__Task to carry out__
Total the lines of the entries below that hold the string "intros", then write only that total.

__Stored items__
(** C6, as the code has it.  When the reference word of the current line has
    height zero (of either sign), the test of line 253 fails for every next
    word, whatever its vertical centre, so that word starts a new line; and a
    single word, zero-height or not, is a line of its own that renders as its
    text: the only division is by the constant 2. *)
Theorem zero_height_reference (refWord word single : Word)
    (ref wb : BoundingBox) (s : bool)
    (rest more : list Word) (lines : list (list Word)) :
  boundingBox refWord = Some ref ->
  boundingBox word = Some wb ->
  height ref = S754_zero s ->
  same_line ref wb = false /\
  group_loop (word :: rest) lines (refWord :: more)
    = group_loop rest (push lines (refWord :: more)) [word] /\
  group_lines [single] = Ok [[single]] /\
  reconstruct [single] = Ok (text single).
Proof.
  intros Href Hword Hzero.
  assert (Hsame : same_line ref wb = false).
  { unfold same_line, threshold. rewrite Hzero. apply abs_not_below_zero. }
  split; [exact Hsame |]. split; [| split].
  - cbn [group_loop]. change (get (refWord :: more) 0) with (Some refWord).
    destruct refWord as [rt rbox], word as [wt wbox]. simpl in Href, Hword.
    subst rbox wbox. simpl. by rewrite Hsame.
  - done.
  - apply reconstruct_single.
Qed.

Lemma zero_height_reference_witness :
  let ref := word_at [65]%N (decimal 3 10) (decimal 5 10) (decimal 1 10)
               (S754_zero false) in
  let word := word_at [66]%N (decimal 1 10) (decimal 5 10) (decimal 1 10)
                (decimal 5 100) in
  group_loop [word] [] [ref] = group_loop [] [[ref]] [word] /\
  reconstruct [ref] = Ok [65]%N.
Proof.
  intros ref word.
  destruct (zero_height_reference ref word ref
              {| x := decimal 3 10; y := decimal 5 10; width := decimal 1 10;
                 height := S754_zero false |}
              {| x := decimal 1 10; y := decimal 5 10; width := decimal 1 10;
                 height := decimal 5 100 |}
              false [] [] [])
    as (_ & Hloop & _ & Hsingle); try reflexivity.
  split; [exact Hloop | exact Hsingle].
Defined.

==

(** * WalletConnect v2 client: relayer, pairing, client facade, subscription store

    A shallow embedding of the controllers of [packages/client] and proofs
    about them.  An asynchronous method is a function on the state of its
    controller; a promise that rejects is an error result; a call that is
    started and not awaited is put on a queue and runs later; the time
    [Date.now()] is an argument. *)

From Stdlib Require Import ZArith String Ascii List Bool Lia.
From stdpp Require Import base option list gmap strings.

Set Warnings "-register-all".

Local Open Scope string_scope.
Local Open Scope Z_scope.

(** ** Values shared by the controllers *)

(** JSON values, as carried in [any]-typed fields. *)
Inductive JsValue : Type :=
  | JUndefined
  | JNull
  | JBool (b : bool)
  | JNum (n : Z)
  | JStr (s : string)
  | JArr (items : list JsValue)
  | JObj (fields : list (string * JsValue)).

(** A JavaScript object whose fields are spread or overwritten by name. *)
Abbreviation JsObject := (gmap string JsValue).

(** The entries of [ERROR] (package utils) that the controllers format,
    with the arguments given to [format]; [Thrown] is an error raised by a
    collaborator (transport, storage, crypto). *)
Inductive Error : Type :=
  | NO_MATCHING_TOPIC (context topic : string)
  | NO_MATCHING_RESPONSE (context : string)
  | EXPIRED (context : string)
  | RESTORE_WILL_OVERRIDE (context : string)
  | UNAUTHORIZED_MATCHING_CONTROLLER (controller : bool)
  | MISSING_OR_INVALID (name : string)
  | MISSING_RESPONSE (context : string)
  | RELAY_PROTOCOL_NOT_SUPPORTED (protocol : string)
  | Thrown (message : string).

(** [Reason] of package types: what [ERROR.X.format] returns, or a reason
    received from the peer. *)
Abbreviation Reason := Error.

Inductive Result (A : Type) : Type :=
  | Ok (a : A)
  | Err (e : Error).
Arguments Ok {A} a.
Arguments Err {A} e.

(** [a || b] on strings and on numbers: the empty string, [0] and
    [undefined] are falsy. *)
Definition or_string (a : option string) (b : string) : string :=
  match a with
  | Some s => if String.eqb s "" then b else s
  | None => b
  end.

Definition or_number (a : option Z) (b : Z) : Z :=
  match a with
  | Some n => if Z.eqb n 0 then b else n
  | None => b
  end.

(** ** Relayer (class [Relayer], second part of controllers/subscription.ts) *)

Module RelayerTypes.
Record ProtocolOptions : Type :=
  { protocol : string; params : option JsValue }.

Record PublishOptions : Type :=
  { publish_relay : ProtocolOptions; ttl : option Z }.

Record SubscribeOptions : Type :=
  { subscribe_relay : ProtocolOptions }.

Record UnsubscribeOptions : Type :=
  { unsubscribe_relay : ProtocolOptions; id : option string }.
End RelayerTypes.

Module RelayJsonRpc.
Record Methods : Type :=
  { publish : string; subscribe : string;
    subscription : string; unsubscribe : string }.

__Finished exercise__
2